§ EXERCISE DESCRIPTION
Begin at the line containing "else if custom_tag =? NewFileCustomTag.kMinLogNumberToKeepHack" in the data below and go on through the line containing "else inr (e, f, path_id).", repeating each line exactly; include both ends and no other line.

== Segment start ==

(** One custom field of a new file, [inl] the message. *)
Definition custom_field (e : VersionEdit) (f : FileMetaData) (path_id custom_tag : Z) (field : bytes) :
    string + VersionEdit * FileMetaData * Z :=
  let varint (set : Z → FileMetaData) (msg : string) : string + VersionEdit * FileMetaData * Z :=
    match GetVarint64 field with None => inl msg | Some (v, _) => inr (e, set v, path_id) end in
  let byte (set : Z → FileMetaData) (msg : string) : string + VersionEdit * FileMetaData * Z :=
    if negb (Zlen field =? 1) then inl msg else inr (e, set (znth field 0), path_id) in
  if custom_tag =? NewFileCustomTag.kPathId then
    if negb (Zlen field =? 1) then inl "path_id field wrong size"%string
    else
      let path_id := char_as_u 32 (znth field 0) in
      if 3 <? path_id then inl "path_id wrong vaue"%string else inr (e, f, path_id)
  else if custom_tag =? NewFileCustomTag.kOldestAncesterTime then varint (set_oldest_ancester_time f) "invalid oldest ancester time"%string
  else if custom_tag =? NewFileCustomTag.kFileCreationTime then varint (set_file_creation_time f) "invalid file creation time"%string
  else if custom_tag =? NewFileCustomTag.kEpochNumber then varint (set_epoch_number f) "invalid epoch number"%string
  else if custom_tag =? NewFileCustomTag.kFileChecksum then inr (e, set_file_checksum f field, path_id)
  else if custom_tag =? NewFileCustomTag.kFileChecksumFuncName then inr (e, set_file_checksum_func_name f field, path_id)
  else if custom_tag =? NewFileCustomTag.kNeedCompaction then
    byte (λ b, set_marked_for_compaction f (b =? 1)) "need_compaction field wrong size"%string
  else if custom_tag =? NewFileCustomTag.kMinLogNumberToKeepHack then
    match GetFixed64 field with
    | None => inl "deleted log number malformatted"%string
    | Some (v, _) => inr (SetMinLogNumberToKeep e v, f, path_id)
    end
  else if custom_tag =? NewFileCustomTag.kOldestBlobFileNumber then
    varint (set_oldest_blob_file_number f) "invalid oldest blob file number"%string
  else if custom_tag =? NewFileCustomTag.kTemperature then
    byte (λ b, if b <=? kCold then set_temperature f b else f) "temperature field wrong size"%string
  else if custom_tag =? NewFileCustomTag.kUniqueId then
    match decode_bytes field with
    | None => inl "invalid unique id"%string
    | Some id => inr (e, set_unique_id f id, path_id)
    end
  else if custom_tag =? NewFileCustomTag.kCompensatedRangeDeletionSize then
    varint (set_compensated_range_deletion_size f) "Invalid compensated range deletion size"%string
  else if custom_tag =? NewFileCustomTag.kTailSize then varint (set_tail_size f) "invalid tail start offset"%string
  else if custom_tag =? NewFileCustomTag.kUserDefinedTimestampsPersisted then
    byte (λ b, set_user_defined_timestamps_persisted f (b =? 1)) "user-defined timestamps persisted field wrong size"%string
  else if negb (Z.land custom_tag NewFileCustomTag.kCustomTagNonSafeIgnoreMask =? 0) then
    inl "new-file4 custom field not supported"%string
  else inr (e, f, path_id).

== Segment end ==
== Segment start ==

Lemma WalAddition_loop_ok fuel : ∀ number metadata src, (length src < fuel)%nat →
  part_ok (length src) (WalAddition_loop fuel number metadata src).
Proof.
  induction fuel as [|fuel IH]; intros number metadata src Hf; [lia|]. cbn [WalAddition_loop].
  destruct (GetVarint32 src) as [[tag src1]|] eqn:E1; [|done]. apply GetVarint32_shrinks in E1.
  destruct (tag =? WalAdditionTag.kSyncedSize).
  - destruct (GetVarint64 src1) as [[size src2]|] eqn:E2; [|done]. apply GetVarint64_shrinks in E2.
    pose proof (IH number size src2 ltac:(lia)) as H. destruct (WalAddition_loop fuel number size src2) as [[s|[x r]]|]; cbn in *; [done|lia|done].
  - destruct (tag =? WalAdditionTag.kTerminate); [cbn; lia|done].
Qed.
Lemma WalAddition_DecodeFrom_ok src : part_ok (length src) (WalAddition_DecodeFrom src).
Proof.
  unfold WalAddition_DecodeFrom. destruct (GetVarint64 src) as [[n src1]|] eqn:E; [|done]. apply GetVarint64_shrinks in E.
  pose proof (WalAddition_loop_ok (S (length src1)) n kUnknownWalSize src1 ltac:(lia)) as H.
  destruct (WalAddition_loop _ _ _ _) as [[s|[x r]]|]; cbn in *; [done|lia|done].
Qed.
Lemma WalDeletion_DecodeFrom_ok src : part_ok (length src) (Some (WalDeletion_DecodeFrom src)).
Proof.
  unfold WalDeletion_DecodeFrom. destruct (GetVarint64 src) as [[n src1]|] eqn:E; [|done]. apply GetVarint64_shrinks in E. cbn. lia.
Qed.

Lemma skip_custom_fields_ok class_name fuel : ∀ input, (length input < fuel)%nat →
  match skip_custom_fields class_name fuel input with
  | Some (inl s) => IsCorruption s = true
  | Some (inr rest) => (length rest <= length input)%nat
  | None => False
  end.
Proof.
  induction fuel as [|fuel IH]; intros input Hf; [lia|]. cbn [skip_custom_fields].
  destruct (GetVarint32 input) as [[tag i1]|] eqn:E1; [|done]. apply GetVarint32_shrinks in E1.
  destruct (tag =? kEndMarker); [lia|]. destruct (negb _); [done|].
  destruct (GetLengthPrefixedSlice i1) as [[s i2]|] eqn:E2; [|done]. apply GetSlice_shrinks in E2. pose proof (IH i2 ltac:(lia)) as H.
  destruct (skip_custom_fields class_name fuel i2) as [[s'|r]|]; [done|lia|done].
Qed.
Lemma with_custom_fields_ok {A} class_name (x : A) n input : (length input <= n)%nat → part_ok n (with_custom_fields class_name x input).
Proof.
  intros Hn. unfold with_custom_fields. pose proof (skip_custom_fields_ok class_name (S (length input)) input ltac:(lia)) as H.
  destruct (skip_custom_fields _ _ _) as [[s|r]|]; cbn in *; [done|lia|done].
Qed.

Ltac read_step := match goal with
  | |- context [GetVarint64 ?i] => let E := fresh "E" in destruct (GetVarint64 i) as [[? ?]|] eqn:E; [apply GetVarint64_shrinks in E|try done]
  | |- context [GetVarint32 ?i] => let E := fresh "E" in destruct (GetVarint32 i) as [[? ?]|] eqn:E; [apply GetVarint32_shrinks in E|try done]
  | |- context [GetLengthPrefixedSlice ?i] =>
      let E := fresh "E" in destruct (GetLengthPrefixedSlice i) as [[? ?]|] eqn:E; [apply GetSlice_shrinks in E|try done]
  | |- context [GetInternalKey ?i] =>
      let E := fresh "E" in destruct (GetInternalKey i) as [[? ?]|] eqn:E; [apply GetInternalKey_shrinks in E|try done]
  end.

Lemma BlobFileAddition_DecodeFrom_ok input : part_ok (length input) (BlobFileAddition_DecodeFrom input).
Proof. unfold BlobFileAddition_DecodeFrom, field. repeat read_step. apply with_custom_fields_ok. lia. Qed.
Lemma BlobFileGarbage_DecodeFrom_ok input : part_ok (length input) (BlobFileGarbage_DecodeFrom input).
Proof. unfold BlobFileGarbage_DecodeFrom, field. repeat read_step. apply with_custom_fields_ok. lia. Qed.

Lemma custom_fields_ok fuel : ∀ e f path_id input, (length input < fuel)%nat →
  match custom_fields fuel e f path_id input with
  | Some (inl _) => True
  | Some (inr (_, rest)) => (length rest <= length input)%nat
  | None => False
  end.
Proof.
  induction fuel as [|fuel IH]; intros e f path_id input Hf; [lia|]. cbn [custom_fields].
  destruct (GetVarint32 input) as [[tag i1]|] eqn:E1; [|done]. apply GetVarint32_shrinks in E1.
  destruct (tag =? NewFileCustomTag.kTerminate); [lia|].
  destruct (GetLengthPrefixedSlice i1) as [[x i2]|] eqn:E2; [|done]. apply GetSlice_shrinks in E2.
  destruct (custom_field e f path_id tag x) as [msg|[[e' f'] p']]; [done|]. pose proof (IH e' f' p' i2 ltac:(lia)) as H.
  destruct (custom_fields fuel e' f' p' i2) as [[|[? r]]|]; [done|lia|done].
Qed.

== Segment end ==

§ RESPONSE TO THE EXERCISE
  else if custom_tag =? NewFileCustomTag.kMinLogNumberToKeepHack then
    match GetFixed64 field with
    | None => inl "deleted log number malformatted"%string
    | Some (v, _) => inr (SetMinLogNumberToKeep e v, f, path_id)
    end
  else if custom_tag =? NewFileCustomTag.kOldestBlobFileNumber then
    varint (set_oldest_blob_file_number f) "invalid oldest blob file number"%string
  else if custom_tag =? NewFileCustomTag.kTemperature then
    byte (λ b, if b <=? kCold then set_temperature f b else f) "temperature field wrong size"%string
  else if custom_tag =? NewFileCustomTag.kUniqueId then
    match decode_bytes field with
    | None => inl "invalid unique id"%string
    | Some id => inr (e, set_unique_id f id, path_id)
    end
  else if custom_tag =? NewFileCustomTag.kCompensatedRangeDeletionSize then
    varint (set_compensated_range_deletion_size f) "Invalid compensated range deletion size"%string
  else if custom_tag =? NewFileCustomTag.kTailSize then varint (set_tail_size f) "invalid tail start offset"%string
  else if custom_tag =? NewFileCustomTag.kUserDefinedTimestampsPersisted then
    byte (λ b, set_user_defined_timestamps_persisted f (b =? 1)) "user-defined timestamps persisted field wrong size"%string
  else if negb (Z.land custom_tag NewFileCustomTag.kCustomTagNonSafeIgnoreMask =? 0) then
    inl "new-file4 custom field not supported"%string
  else inr (e, f, path_id).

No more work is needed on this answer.